> _INSTRUCTIONS FOR THE TASK_: Using the material below, print the line that contains "RlcUmLink.v", the line that contains "GtpuPduProps.v", and every line in between, exactly and nothing else.

> _DATASET ENTRIES_:
(** X13. When [display_event] raises.  It raises only when line 35 cannot
    show the type of the event, or for an update event that has no
    ['Fields'] or whose GUID is a [str] that the console does not encode.
    An update event without ['Fields'] does raise, [KeyError] at line 43,
    and an event of another type never reaches [process_mrn_update].  On a
    console that encodes every string, an event makes it raise exactly when
    it is an update without ['Fields']. *)
Theorem display_event_raises
    (eventType : string) (event : gmap string json) (envs : list envelope) :
  let r := display_printing eventType event envs in
  ((exists o, fst r = Some o /\ propagates o = true) ->
     encodable eventType = false \/
     (eventType = "Update" /\
      (event !! "Fields" = None \/
       exists fields_data s,
         event !! "Fields" = Some fields_data /\
         subscript fields_data "GUID" = ok (VStr s) /\ encodable s = false))) /\
  (encodable eventType = true -> eventType = "Update" -> event !! "Fields" = None ->
     r = (Some (Propagated KeyError), envs)) /\
  (encodable eventType = true -> String.eqb eventType "Update" = false ->
     r = (None, envs)) /\
  ((forall s, encodable s = true) ->
     ((exists o, fst r = Some o /\ propagates o = true) <->
      eventType = "Update" /\ event !! "Fields" = None)).
Proof.
  cbn zeta.
  assert (Hraise :
    encodable eventType = true ->
    (exists o, fst (display_printing eventType event envs) = Some o /\ propagates o = true) ->
    eventType = "Update" /\
    (event !! "Fields" = None \/
     exists fields_data s,
       event !! "Fields" = Some fields_data /\
       subscript fields_data "GUID" = ok (VStr s) /\ encodable s = false)).
  { intros He (o & Ho & Hp). revert Ho. unfold display_event_printing. rewrite He.
    destruct (String.eqb_spec eventType "Update") as [-> | _]; [| discriminate].
    split; [reflexivity |].
    destruct (event !! "Fields") as [fields_data |] eqn:Hf; [right | left; reflexivity].
    destruct (process_printing event envs) as [o' envs'] eqn:H. cbn [fst] in Ho.
    injection Ho as ->.
    destruct (process_printing_effect event fields_data envs envs' o Hf H) as (c & _ & Hc).
    destruct o as [r | fragment d | | h | e]; try discriminate.
    destruct Hc as (_ & Hg & _).
    destruct (unshown_is_str _ Hg) as (s & Hs & Hn).
    exists fields_data, s. split; [reflexivity |].
    split; [apply guid_variable_str; exact Hs | exact Hn]. }
  assert (Hnone :
    encodable eventType = true -> eventType = "Update" -> event !! "Fields" = None ->
    display_printing eventType event envs = (Some (Propagated KeyError), envs)).
  { intros He -> Hf. unfold display_event_printing, process_mrn_update_printing.
    rewrite He, Hf. reflexivity. }
  split; [| split; [| split]].
  - intros H. destruct (encodable eventType) eqn:He; [right | left; reflexivity].
    apply Hraise; [reflexivity | exact H].
  - exact Hnone.
  - intros He Hne. unfold display_event_printing. rewrite He, Hne. reflexivity.
  - intros Hall. split.
    + intros H. destruct (Hraise (Hall eventType) H)
        as (Hu & [Hf | (fields_data & s & _ & _ & Hs)]); [auto |].
      rewrite Hall in Hs. discriminate.
    + intros (Hu & Hf). rewrite (Hnone (Hall eventType) Hu Hf).
      exists (Propagated KeyError). split; reflexivity.
Qed.
(** C7: when the start call fails while an attach session is open, the
    primary task cancels the context, receives the result of the attach
    task, and only then reports the error and returns it classified by
    [runStartContainerErr]; after that only the deferred calls run. *)
Theorem CmdRun_start_failure_waits_for_session
    (w : World) (p0 : Parsed) (tr : list event) (r : result)
    (id : string) (err : error) :
  CmdRun w (inr p0) = (tr, r) ->
  Start id (Some err) ∈ tr ->
  (exists t i o e, GoHoldHijacked t i o e ∈ tr) ->
  exists pre v post,
    tr = pre ++ [Start id (Some err); Cancel; RecvErrCh v;
                 ReportError (Error err) false] ++ post /\
    Forall beforeStart pre /\
    Forall cleanup post /\
    r = Status (runStartContainerErr err).
Proof.
  intros Hrun Hstart (t & i & o & e & Hhold).
  rewrite CmdRun_inr in Hrun.
  destruct (upToAttach_early w (inr p0)) as [HUe HUd].
  destruct (outcome (upToAttach w (inr p0))) as [[[[p c] hc] id']|r0] eqn:EU;
    injection Hrun as <- <-; [|elem_cases Hstart].
  destruct (deferRemove_cleanup w p id') as (_ & HRd & _).
  pose proof (afterStart_afterwards w p c id') as Hafter.
  unfold result_of in *. rewrite fromAttach_eq, attachSession_eq in *.
  assert (Hopened :
    attached c = true ->
      Start id (Some err)
        ∈ events (upToAttach w (inr p0))
          ++ events (sessionOpened w p c id' ≫= startPhase w p c id')
          ++ concat (deferred (sessionOpened w p c id' ≫= startPhase w p c id'))
          ++ concat (deferred (upToAttach w (inr p0))) ->
      exists pre v post,
        events (upToAttach w (inr p0))
        ++ events (sessionOpened w p c id' ≫= startPhase w p c id')
        ++ concat (deferred (sessionOpened w p c id' ≫= startPhase w p c id'))
        ++ concat (deferred (upToAttach w (inr p0)))
        = pre ++ [Start id (Some err); Cancel; RecvErrCh v;
                  ReportError (Error err) false] ++ post /\
        Forall beforeStart pre /\
        Forall cleanup post /\
        match outcome (sessionOpened w p c id' ≫= startPhase w p c id') with
        | Go_on r | Return r => r
        end = Status (runStartContainerErr err)).
  { intros Hatt. unfold sessionOpened. bind_norm.
    destruct (ContainerStart w id') as [err'|] eqn:Hs.
    - rewrite (startPhase_failed _ _ _ _ _ _ Hs). simpl. rewrite Hatt. simpl.
      intros Hin. rewrite concat_app in Hin. simpl in Hin.
      elem_cases Hin. injection Hin as <- <-.
      exists (events (upToAttach w (inr p0))
              ++ [Attach id (attachOptions w p c)
                    (ContainerAttach w id (attachOptions w p c)); holdEvent c]),
        (delivered w c (ContainerAttach w id (attachOptions w p c))),
        (concat (deferred (deferRemove w p id)) ++ [RespClose]
         ++ concat (deferred (upToAttach w (inr p0)))).
      split; [|split; [|split]].
      + rewrite concat_app, <- !app_assoc. reflexivity.
      + apply Forall_app. split.
        * eapply Forall_weaken; [apply early_beforeStart | exact HUe].
        * unfold holdEvent. repeat constructor.
      + apply Forall_app. split; [exact HRd|].
        apply Forall_cons. split; [exact I | exact HUd].
      + reflexivity.
    - destruct (startPhase_started w p c id'
                  (Some (delivered w c (ContainerAttach w id' (attachOptions w p c))))
                  Hs) as (-> & -> & _).
      intros Hin. rewrite concat_app in Hin. simpl in Hin. elem_cases Hin. }
  destruct (attached c) eqn:Hatt.
  - destruct (ContainerAttach w id' (attachOptions w p c)) as [aerr|] eqn:Ha.
    + destruct (bool_decide (aerr = ErrPersistEOF)).
      * apply (Hopened eq_refl Hstart).
      * simpl in Hstart. elem_cases Hstart.
    + apply (Hopened eq_refl Hstart).
  - exfalso. bind_norm. simpl in Hhold.
    destruct (ContainerStart w id') as [err'|] eqn:Hs.
    + rewrite (startPhase_failed _ _ _ _ _ _ Hs) in Hhold. simpl in Hhold.
      rewrite Hatt in Hhold. simpl in Hhold. rewrite app_nil_r in Hhold.
      elem_cases Hhold.
    + destruct (startPhase_started w p c id' None Hs) as (He & Hd & _).
      rewrite He, Hd in Hhold. rewrite app_nil_r in Hhold. elem_cases Hhold.
Qed.

(** *** Runs with neither stdout nor stderr attached *)

Lemma early_quiet (e : event) : early e -> quiet e.
Proof. destruct e; simpl; tauto. Qed.

Lemma cleanup_quiet (e : event) : cleanup e -> quiet e.
Proof. destruct e; simpl; tauto. Qed.

Lemma monitoring_quiet (e : event) : monitoring e -> quiet e.
Proof. destruct e; simpl; tauto. Qed.

Lemma startPhase_deferred w p c id errCh :
  deferred (startPhase w p c id errCh) = deferred (deferRemove w p id).
Proof.
  destruct (ContainerStart w id) as [err|] eqn:Hs.
  - rewrite (startPhase_failed _ _ _ _ _ _ Hs). reflexivity.
  - apply (startPhase_started w p c id errCh Hs).
Qed.
(* ===== verification/_CoqProject ===== *)
-Q . S2P
Prelude.v
Edgeric.v
EdgericExport.v
EdgericRuns.v
EdgericProps.v
RlcConfig.v
RlcAmPdu.v
RlcAmPduProps.v
SduWindow.v
RlcSegments.v
RlcRxAm.v
RlcRxAmProps.v
RlcRxAmDelivery.v
RlcRxAmRuns.v
RlcUmPdu.v
RlcRxUm.v
RlcRxUmProps.v
RlcRxUmRuns.v
RlcRetxQueue.v
RlcSduQueue.v
PdcpSn.v
RlcTxBase.v
RlcTxAm.v
RlcAmEntity.v
RlcTxAmFrames.v
RlcTxAmProps.v
RlcTxAmStatus.v
RlcTxAmRuns.v
RlcTxAmRetx.v
RlcTxAmMac.v
RlcAmLink.v
RlcTxUm.v
RlcTxUmProps.v
RlcTxUmRuns.v
RlcUmLink.v
RlcTm.v
BitEncoding.v
SecurityEngine.v
PdcpPdu.v
PdcpCryptoToken.v
PdcpRx.v
PdcpRxProps.v
PdcpRxSteps.v
PdcpRxRuns.v
PdcpRxExamples.v
PdcpTxWindow.v
PdcpTx.v
PdcpTxProps.v
PdcpTxReports.v
PdcpTxSteps.v
PdcpTxRuns.v
PdcpLink.v
PdcpTxExamples.v
BitBytes.v
GtpuPdu.v
GtpuPduProps.v
PsupPacking.v
GtpuNguRx.v
GtpuReorder.v
GtpuNguRxProps.v
GtpuNguRxRuns.v
GtpuNguRxSdus.v
GtpuNguExamples.v
GtpuNguTx.v
GtpuEcho.v
Sdap.v
DispatchQueue.v
DispatchQueueProps.v
DispatchQueueRuns.v
GtpuDemux.v
GtpuTeidPool.v
NruPacking.v
GtpuNru.v
F1uDu.v
F1uCuUp.v
F1uLink.v
F1uReports.v
F1uExamples.v
(* ===== verification/EdgericProps.v ===== *)
(** * EdgeRIC agent: properties

    Theorems about the agent modelled in [Edgeric], [EdgericExport] and
    [EdgericRuns]: the exported message, the accounting of per-TTI counters, the
    life time of control values, UE clean up and identity correlation. *)
From stdpp Require Import base numbers gmap list sorting.
From Stdlib Require Import ZArith Lia SpecFloat.
From S2P Require Import Prelude.
From S2P Require Import Edgeric.
From S2P Require Import EdgericExport.
From S2P Require Import EdgericRuns.

Set Default Goal Selector "!".
Open Scope Z_scope.
Open Scope ran_scope.

(** ** The exported message *)

Lemma ensure_initialized_mac_ue s : mac_ue (ensure_initialized s) = mac_ue s.
Proof. unfold ensure_initialized, init. by destruct (initialized s). Qed.

Lemma build_ue_ensure_initialized s rnti :
  build_ue (ensure_initialized s) rnti = build_ue s rnti.
Proof.
  unfold ensure_initialized, init. destruct (initialized s) eqn:E; [done|].
  unfold build_ue; cbn. done.
Qed.

Lemma send_tti_ues now s :
  tm_ues (send_tti_metrics now s).2 = build_ue s <$> (map_items (mac_ue s)).*1.
Proof.
  unfold send_tti_metrics; cbn. rewrite ensure_initialized_mac_ue.
  apply list_fmap_ext. intros ? ? _. apply build_ue_ensure_initialized.
Qed.
(** ** One NACK *)

(** The values the wire format of a NACK can carry; absent fields have their
    default values. *)
Record nack_wf (sz : rlc_am_sn_size) (n : rlc_am_status_nack) : Prop := {
  nwf_sn : 0 <= nack_sn n < cardinality (am_to_number sz);
  nwf_start : is_u16 (so_start n);
  nwf_end : is_u16 (so_end n);
  nwf_range : is_u8 (nack_range n);
  nwf_no_so : has_so n = false -> so_start n = 0 /\ so_end n = so_end_of_sdu;
  nwf_no_range : has_nack_range n = false -> nack_range n = 0;
}.

Definition read_nack (sz : rlc_am_sn_size) :=
  match sz with am_size12bits => read_nack_12bit | am_size18bits => read_nack_18bit end.
Definition write_nack (sz : rlc_am_sn_size) :=
  match sz with am_size12bits => write_nack_12bit | am_size18bits => write_nack_18bit end.

Lemma nack_so_bytes so :
  is_u16 so -> Z.lor (u16 (Z.shiftl (u8 (Z.shiftr so 8)) 8)) (u8 so) = so.
Proof. unfold in_range. intros Hso. bits. rewrite (lor_disjoint 8); dlia. Qed.

Lemma read_write_nack_fields sz n rest :
  nack_wf sz n ->
  read_nack_fields (has_so n) (has_nack_range n) (nack_default <| nack_sn := nack_sn n |>)
    (write_nack_fields n ++ rest) = Some (n, rest).
Proof.
  destruct n as [sn so_ s e rg r]. intros [_ Hs He _ Hnso Hnr]. cbn in *.
  unfold write_nack_fields. cbn [has_so has_nack_range so_start so_end nack_range].
  destruct so_, rg; cbn -[wrap Z.lor Z.shiftl Z.shiftr];
    rewrite ?nack_so_bytes by done; try (destruct (Hnso eq_refl) as [-> ->]);
    try rewrite (Hnr eq_refl); done.
Qed.

Ltac flags_case f1 f2 f3 :=
  destruct f1, f2, f3; rewrite <- ?Z.lor_assoc;
  repeat match goal with
  | |- context [Z.lor (Zpos ?a) (Zpos ?b)] =>
      let v := eval vm_compute in (Z.lor (Zpos a) (Zpos b)) in
      change (Z.lor (Zpos a) (Zpos b)) with v
  end.

Lemma nack_b1_12 sn (f1 f2 f3 : bool) :
  let b1 := u8 (Z.shiftl (Z.land sn 0x0f) 4) in
  let b1 := if f1 then Z.lor b1 0x08 else b1 in
  let b1 := if f2 then Z.lor b1 0x04 else b1 in
  let b1 := if f3 then Z.lor b1 0x02 else b1 in
  b1 = sn mod 16 * 16 + (Z.b2z f1 * 8 + Z.b2z f2 * 4 + Z.b2z f3 * 2).
Proof.
  cbv zeta. replace (u8 (Z.shiftl (Z.land sn 15) 4)) with (sn mod 16 * 16) by (bits; dlia).
  flags_case f1 f2 f3; rewrite ?(lor_disjoint 4) by (try dlia); cbn; lia.
Qed.

Lemma nack_b2_18 sn (f1 f2 f3 : bool) :
  let b2 := u8 (Z.land (Z.shiftl sn 6) 0xc0) in
  let b2 := if f1 then Z.lor b2 0x20 else b2 in
  let b2 := if f2 then Z.lor b2 0x10 else b2 in
  let b2 := if f3 then Z.lor b2 0x08 else b2 in
  b2 = sn mod 4 * 64 + (Z.b2z f1 * 32 + Z.b2z f2 * 16 + Z.b2z f3 * 8).
Proof.
  cbv zeta. replace (u8 (Z.land (Z.shiftl sn 6) 192)) with (sn mod 4 * 64) by (bits; dlia).
  flags_case f1 f2 f3; rewrite ?(lor_disjoint 6) by (try dlia); cbn; lia.
Qed.

(** Testing a single bit of a byte. *)
Lemma flag_test x m f :
  0 < m -> (x / m) mod 2 = Z.b2z f -> negb ((x / m) mod 2 * m =? 0) = f.
Proof.
  intros Hm ->. destruct f; cbn; [|done].
  by destruct m.
Qed.

Lemma b2z_range f : 0 <= Z.b2z f <= 1.
Proof. by destruct f. Qed.

Lemma read_write_nack_12 more n rest :
  nack_wf am_size12bits n ->
  read_nack_12bit (write_nack_12bit more n ++ rest) = Some (n, more, rest).
Proof.
  intros Hn. pose proof (nwf_sn _ _ Hn) as Hsn. change (0 <= nack_sn n < 4096) in Hsn.
  unfold write_nack_12bit. rewrite nack_b1_12. cbn [app]. unfold read_nack_12bit.
  set (b1 := _ + _).
  pose proof (b2z_range more). pose proof (b2z_range (has_so n)).
  pose proof (b2z_range (has_nack_range n)).
  autorewrite with bits.
  rewrite (flag_test b1 8 more), (flag_test b1 4 (has_so n)),
    (flag_test b1 2 (has_nack_range n)) by (subst b1; dlia).
  replace (b1 mod 2 =? 0) with true by (symmetry; apply Z.eqb_eq; subst b1; dlia).
  cbn [negb].
  match goal with |- context [read_nack_fields _ _ ?x _] =>
    replace x with (nack_default <| nack_sn := nack_sn n |>) end.
  { by rewrite (read_write_nack_fields _ n rest Hn). }
  unfold field_update, nack_default.
  cbn -[Z.lor Z.shiftl Z.shiftr Z.div Z.modulo Z.mul wrap b1]. f_equal. bits.
  rewrite (lor_disjoint 4); subst b1; dlia.
Qed.

Lemma read_write_nack_18 more n rest :
  nack_wf am_size18bits n ->
  read_nack_18bit (write_nack_18bit more n ++ rest) = Some (n, more, rest).
Proof.
  intros Hn. pose proof (nwf_sn _ _ Hn) as Hsn. change (0 <= nack_sn n < 262144) in Hsn.
  unfold write_nack_18bit. rewrite nack_b2_18. cbn [app]. unfold read_nack_18bit.
  set (b2 := _ + _).
  pose proof (b2z_range more). pose proof (b2z_range (has_so n)).
  pose proof (b2z_range (has_nack_range n)).
  autorewrite with bits.
  rewrite (flag_test b2 32 more), (flag_test b2 16 (has_so n)),
    (flag_test b2 8 (has_nack_range n)) by (subst b2; dlia).
  replace (b2 mod 8 =? 0) with true by (symmetry; apply Z.eqb_eq; subst b2; dlia).
  cbn [negb].
  match goal with |- context [read_nack_fields _ _ ?x _] =>
    replace x with (nack_default <| nack_sn := nack_sn n |>) end.
  { by rewrite (read_write_nack_fields _ n rest Hn). }
  unfold field_update, nack_default.
  cbn -[Z.lor Z.shiftl Z.shiftr Z.div Z.modulo Z.mul wrap b2]. f_equal. bits.
  match goal with |- _ = Z.lor (Z.lor ?x _) _ => rewrite (lor_disjoint 10 x) by dlia end.
  rewrite (lor_disjoint 2); subst b2; dlia.
Qed.

Lemma read_write_nack sz more n rest :
  nack_wf sz n -> read_nack sz (write_nack sz more n ++ rest) = Some (n, more, rest).
Proof. destruct sz; [apply read_write_nack_12|apply read_write_nack_18]. Qed.

(** ** The NACK list *)

Fixpoint nack_sizes (s : rlc_am_status_pdu) (l : list rlc_am_status_nack) : Z :=
  match l with [] => 0 | n :: l => nack_size s n + nack_sizes s l end.

Fixpoint unmergeable (s : rlc_am_status_pdu) (l : list rlc_am_status_nack) : Prop :=
  match l with
  | [] => True
  | n :: l' =>
      match l' with [] => True | n' :: _ => can_be_merged s n n' = false end /\
      unmergeable s l'
  end.

(** The invariant of a status PDU: NACKs are within the wire format, adjacent
    NACKs cannot be merged, and the cached size is the sum of the sizes. *)
Record status_wf (s : rlc_am_status_pdu) : Prop := {
  swf_mod : sp_mod_nr s = cardinality (am_to_number (sp_sn_size s));
  swf_nacks : Forall (nack_wf (sp_sn_size s)) (sp_nacks s);
  swf_chain : unmergeable s (sp_nacks s);
  swf_size : sp_packed_size s = u32 (sizeof_header_ack_sn + nack_sizes s (sp_nacks s));
}.

Lemma nack_sizes_app s l1 l2 : nack_sizes s (l1 ++ l2) = nack_sizes s l1 + nack_sizes s l2.
Proof. induction l1 as [|n l1 IH]; cbn; [done|]. rewrite IH. lia. Qed.

Lemma nack_size_range s n : 2 <= nack_size s n <= 8.
Proof.
  unfold nack_size, sizeof_nack_sn_ext_12bit_sn, sizeof_nack_sn_ext_18bit_sn, sizeof_nack_so,
    sizeof_nack_range. destruct (sp_sn_size s), (has_so n), (has_nack_range n); lia.
Qed.

Lemma nack_sizes_range s l : 2 * zlen l <= nack_sizes s l <= 8 * zlen l.
Proof.
  unfold zlen. induction l as [|n l IH]; cbn; [lia|].
  pose proof (nack_size_range s n). cbn [length] in *. lia.
Qed.

(** The list functions read only the SN size and the modulus. *)
Lemma can_be_merged_ext s s' l r :
  sp_mod_nr s' = sp_mod_nr s -> can_be_merged s' l r = can_be_merged s l r.
Proof. unfold can_be_merged. by intros ->. Qed.
Lemma nack_size_ext s s' n : sp_sn_size s' = sp_sn_size s -> nack_size s' n = nack_size s n.
Proof. unfold nack_size. by intros ->. Qed.
Lemma nack_sizes_ext s s' l :
  sp_sn_size s' = sp_sn_size s -> nack_sizes s' l = nack_sizes s l.
Proof.
  intros E. induction l as [|n l IH]; cbn; [done|]. by rewrite IH, (nack_size_ext _ _ _ E).
Qed.
Lemma unmergeable_ext s s' l :
  sp_mod_nr s' = sp_mod_nr s -> unmergeable s l -> unmergeable s' l.
Proof.
  intros E. induction l as [|n l IH]; cbn; [done|]. intros [H ?]. split; [|auto].
  destruct l; [done|]. by rewrite (can_be_merged_ext _ _ _ _ E).
Qed.

Lemma unmergeable_app s l1 l2 :
  unmergeable s (l1 ++ l2) <->
  unmergeable s l1 /\ unmergeable s l2 /\
  (forall a b, last l1 = Some a -> head l2 = Some b -> can_be_merged s a b = false).
Proof.
  induction l1 as [|n l1 IH]; cbn.
  { split; [|tauto]. intros H. by split_and!. }
  rewrite IH. destruct l1 as [|n' l1]; cbn.
  - destruct l2; cbn; naive_solver.
  - split; [intros (H1 & H2 & H3 & H4)|intros ((H1 & H2) & H3 & H4)]; split_and!; auto; tauto.
Qed.

(** The effect of pushing on the list. *)
Definition push_list (s : rlc_am_status_pdu) (nack : rlc_am_status_nack)
    (l : list rlc_am_status_nack) : list rlc_am_status_nack :=
  match last l with
  | Some prev => if can_be_merged s prev nack then removelast l ++ [merge_nack prev nack]
                 else l ++ [nack]
  | None => [nack]
  end.

Lemma push_nack_list nack s : sp_nacks (push_nack nack s) = push_list s nack (sp_nacks s).
Proof.
  unfold push_nack, push_list. destruct (last (sp_nacks s)); [|done].
  by destruct (can_be_merged s r nack).
Qed.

> _EXERCISE SOLUTION_:
RlcUmLink.v
RlcTm.v
BitEncoding.v
SecurityEngine.v
PdcpPdu.v
PdcpCryptoToken.v
PdcpRx.v
PdcpRxProps.v
PdcpRxSteps.v
PdcpRxRuns.v
PdcpRxExamples.v
PdcpTxWindow.v
PdcpTx.v
PdcpTxProps.v
PdcpTxReports.v
PdcpTxSteps.v
PdcpTxRuns.v
PdcpLink.v
PdcpTxExamples.v
BitBytes.v
GtpuPdu.v
GtpuPduProps.v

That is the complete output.